Empowered: Ten Questions for the Maidman
By Adam Warren and Emily Warren
Since the next volume of Adam Warren's "sexy superhero comedy" isn't due until 2012 (sheesh!), it looks like this one-shot will have to tide us over until then, and luckily, it's pretty much the pure stuff, even though half of its contents are drawn by a guest artist. It still works though, because it's all Warren, from his verbose dialogue style, to his goofy ideas, to his loving skewering of superhero tropes, to his exciting action. It's a pure, concentrated dose of Warreny goodness, and I totally dug it, of course. Surprisingly, my favorite parts were probably the section that gives the comic its title, in which the incredibly competent and terrifying Maidman appears for a TV interview, explaining his motives and methods, why he dresses the way he does, and the strategic use of panty-flashing during battle. The latter (and really, the whole character) are a great thumb to the nose of the conventional line when it comes to superheroines and the arguments that are usually trotted out to explain why they dress so skimpily and are drawn to pander to the lingering male gaze. It's a hilarious reversal, one that points out just one aspect of superhero comics' stupidity, and then revels in it.

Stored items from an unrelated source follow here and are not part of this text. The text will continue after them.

(* ===== verification/TemporalDriver.v ===== *)
(** * internal/workflows/temporaldriver/workflows.go: the ladders

    The two ladders as Temporal workflow bodies over a [MemoryStore], run by a
    [runtime] that decides which attempts each activity gets and how each of
    them ends, what the services answer to a message, and when the workflow is
    canceled: at a timer or while an activity is pending.
    TemporalClient models driver.go, which hands both to a Temporal client. *)

From Stdlib Require Import String.
From S2P Require Import Prelude GoStd AppErrors Events Store Sql Wp Workflows TemporalStore MemoryStore.

Local Open Scope Z_scope.

Record QueueMessageInput := MkQueueMessageInput {
  qm_TenantID : string;
  qm_CustomerID : string;
  qm_Channel : string;
  qm_To : string;
  qm_Body : string;
}.

Record CallbackInput := MkCallbackInput {
  cb_InstanceID : string;
  cb_TenantID : string;
  cb_CustomerID : string;
  cb_Phone : string;
  cb_Notes : string;
  cb_ScheduleAt : Z;
}.

Record CollectionsInput := MkCollectionsInput {
  ci_InstanceID : string;
  ci_TenantID : string;
  ci_CustomerID : string;
  ci_InvoiceRef : string;
  ci_AmountDue : Z;
  ci_Phone : string;
}.

(** One attempt of an activity: it ran and reports its own result; it ran and
    the report was lost (a timeout, a worker gone); it failed before anything
    was written or handed over. *)
Inductive attempt :=
| Ran (t : Z)
| Lost (t : Z) (err : error)
| Refused (err : error).

(** What Temporal and the messaging plane decide, by the number of the command:
    the attempts the activity gets if the policy asks for that many, whether the
    workflow is canceled while it is pending, and [workflow.Now]; and what the
    services answer to a message at a time. *)
Record runtime := MkRuntime {
  attempts : nat -> list attempt;
  activity_canceled : nat -> bool;
  timer_canceled : nat -> bool;
  svc_error : Z -> option error;
  wf_now : nat -> Z;
}.

(** The store, the messages handed over, the cancellation of the workflow's
    context, and the number of commands so far. *)
Record wst := MkWst {
  w_store : MemoryStore;
  w_sent : list QueueMessageInput;
  w_canceled : bool;
  w_n : nat;
}.

Definition W (A : Type) : Type := runtime -> wst -> A * wst.

#[export] Instance W_ret : MRet W := fun A a _ w => (a, w).
#[export] Instance W_bind : MBind W := fun A B f m rt w => let '(a, w') := m rt w in f a rt w'.

Definition CanceledError : error := OtherErr "canceled" None.

(** No attempt was made in time. *)
Definition TimeoutError : error := OtherErr "activity ScheduleToClose timeout" None.

(** [MaximumAttempts] of [stepActivityOptions] and [terminalActivityOptions]. *)
Definition stepActivityOptions : nat := 5.
Definition terminalActivityOptions : nat := 2.

(** The attempts of an activity on a state: they end with the first success;
    the last error is what the workflow sees. An attempt that outlives its
    timeout counts as over before the command is. *)
Fixpoint run_attempts {S} (f : Z -> S -> option error * S) (l : list attempt) (last : error) (s : S)
    : option error * S :=
  match l with
  | [] => (Some last, s)
  | Ran t :: l => match f t s with (None, s') => (None, s') | (Some err, s') => run_attempts f l err s' end
  | Lost t err :: l => run_attempts f l err (f t s).2
  | Refused err :: l => run_attempts f l err s
  end.

(** [workflow.ExecuteActivity(ctx, ...).Get(ctx, nil)] of a store activity. A
    canceled context runs nothing; a cancellation while the activity is pending
    ends the wait, whatever attempts there were. *)
Definition activity (disconnected : bool) (f : Z -> MemoryStore -> option error * MemoryStore)
    : W (option error) := fun rt w =>
  if w_canceled w && negb disconnected then (Some CanceledError, w)
  else
  let max := if disconnected then terminalActivityOptions else stepActivityOptions in
  let '(r, m) := run_attempts f (take max (attempts rt (w_n w))) TimeoutError (w_store w) in
  let c := activity_canceled rt (w_n w) && negb disconnected in
  (if c then Some CanceledError else r, MkWst m (w_sent w) (w_canceled w || c) (S (w_n w))).

(** [QueueMessageActivity]: what is handed to the services counts as sent,
    whatever they answer. *)
Definition queue_activity (q : QueueMessageInput) : W (option error) := fun rt w =>
  if w_canceled w then (Some CanceledError, w)
  else
  let '(r, sent) := run_attempts (fun t sent => (svc_error rt t, sent ++ [q]))
                      (take stepActivityOptions (attempts rt (w_n w))) TimeoutError (w_sent w) in
  let c := activity_canceled rt (w_n w) in
  (if c then Some CanceledError else r, MkWst (w_store w) sent c (S (w_n w))).

(** [workflow.NewTimer(ctx, d).Get(ctx, nil)] *)
Definition timer : W (option error) := fun rt w =>
  if w_canceled w || timer_canceled rt (w_n w) then
    (Some CanceledError, MkWst (w_store w) (w_sent w) true (S (w_n w)))
  else (None, MkWst (w_store w) (w_sent w) false (S (w_n w))).

Definition workflow_Now : W Z := fun rt w => (wf_now rt (w_n w), w).

Definition collectionsWaitSecond : Z := 48 * hour.
Definition collectionsWaitThird : Z := 72 * hour.

(** [WorkflowResult{Completed}] and the error. *)
Definition wf_result : Type := bool * option error.

Definition audit (instanceID tenantID typ err : string) : DoneRecord :=
  MkDoneRecord instanceID tenantID typ "" [] err.

Definition fail (instanceID tenantID typ : string) (cause : error) : W wf_result :=
  _ ← activity false (MemoryStore.MarkFailed (audit instanceID tenantID typ (error_text cause)));
  mret (false, Some cause).

Definition recordCanceled (instanceID tenantID typ : string) : W () :=
  _ ← activity true (MemoryStore.MarkCanceled (audit instanceID tenantID typ ""));
  mret ().

Definition complete (instanceID tenantID typ expectedPrev : string) : W wf_result :=
  err ← activity false
          (MemoryStore.CompleteInstance (MkDoneRecord instanceID tenantID typ expectedPrev [] ""));
  match err with
  | Some err => mret (false, Some err)
  | None => mret (true, None)
  end.

Definition waitStep (instanceID tenantID typ doneStep nextStep : string) (d : Z) : W (option error) :=
  now ← workflow_Now;
  let at_ := now + d in
  err ← activity false (MemoryStore.RecordStep
          (MkStepRecord instanceID tenantID typ doneStep doneStep
             [("next", VStr nextStep); ("at", VTime at_)] (Some (MkNextStep nextStep at_))));
  match err with
  | Some err => mret (Some err)
  | None =>
      err ← timer;
      match err with
      | Some err =>
          _ ← recordCanceled instanceID tenantID typ;
          mret (Some err)
      | None => mret None
      end
  end.

Definition CallbackWorkflow (i : CallbackInput) : W wf_result :=
  let contact :=
    err ← queue_activity (MkQueueMessageInput (cb_TenantID i) (cb_CustomerID i) "sms" (cb_Phone i)
            ("Callback reminder: " +:+ cb_Notes i));
    match err with
    | Some err => fail (cb_InstanceID i) (cb_TenantID i) TypeCallback err
    | None =>
        err ← activity false (MemoryStore.RecordStep
                (MkStepRecord (cb_InstanceID i) (cb_TenantID i) TypeCallback StepScheduled
                   StepContacted [("channel", VStr "sms")] None));
        match err with
        | Some err => fail (cb_InstanceID i) (cb_TenantID i) TypeCallback err
        | None => complete (cb_InstanceID i) (cb_TenantID i) TypeCallback StepContacted
        end
    end in
  now ← workflow_Now;
  if 0 <? cb_ScheduleAt i - now then
    err ← timer;
    match err with
    | Some err =>
        _ ← recordCanceled (cb_InstanceID i) (cb_TenantID i) TypeCallback;
        mret (false, Some err)
    | None => contact
    end
  else contact.

Definition CollectionsWorkflow (i : CollectionsInput) : W wf_result :=
  let id := ci_InstanceID i in
  let t := ci_TenantID i in
  let message channel body :=
    queue_activity (MkQueueMessageInput t (ci_CustomerID i) channel (ci_Phone i) body) in
  err ← message "sms" ("Invoice " +:+ ci_InvoiceRef i +:+ " is overdue. Amount due: "
          +:+ itoa (ci_AmountDue i) +:+ ". Reply to arrange payment.");
  match err with
  | Some err => fail id t TypeCollections err
  | None =>
  err ← waitStep id t TypeCollections StepContacted StepWaited collectionsWaitSecond;
  match err with
  | Some err => fail id t TypeCollections err
  | None =>
  err ← message "whatsapp" ("Gentle reminder: invoice " +:+ ci_InvoiceRef i
          +:+ " remains outstanding.");
  match err with
  | Some err => fail id t TypeCollections err
  | None =>
  err ← waitStep id t TypeCollections StepWaited StepEscalated collectionsWaitThird;
  match err with
  | Some err => fail id t TypeCollections err
  | None =>
  err ← activity false (MemoryStore.RecordStep
          (MkStepRecord id t TypeCollections StepEscalated StepTaskCreated
             [("channel", VStr "voice")] None));
  match err with
  | Some err => fail id t TypeCollections err
  | None => complete id t TypeCollections StepTaskCreated
  end
  end
  end
  end
  end.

And Warren isn't just doing a Bendis-style talking head segment intended to infodump his character's motivation; there ends up being a reason behind the interview itself, and it all leads to a satisfying conclusion. Emily Warren (no relation) provides the art for this half of the story, and she ably rises to the challenge, detailing her scenes in a satisfying, yet not slavish, mimicry of the other Warren's style, and fleshing them out with some nice color work. The five o'clock shadow on Maidman's face is the winning touch for me, but the doily-filled backgrounds and emphasis on the hero's package are great touches as well.
And Warren himself does his usual thing on the rest of the book, telling a more straightforward Emp tale in which she suffers self-doubt and learns to use Maidman as an example to live up to; it's as fun as ever, and it's a chance for the regular characters (Ninjette, Thugboy, Caged Demonwolf) to all show up and do their thing (drink, fuck, monologue). Really, this is a combination appetite-whetter and existence-reminder, ensuring that readers don't forget about the series during the long wait in between volumes and getting them excited for that next installment to drop already. More series could stand to follow Warren's example, in that aspect and many, many others.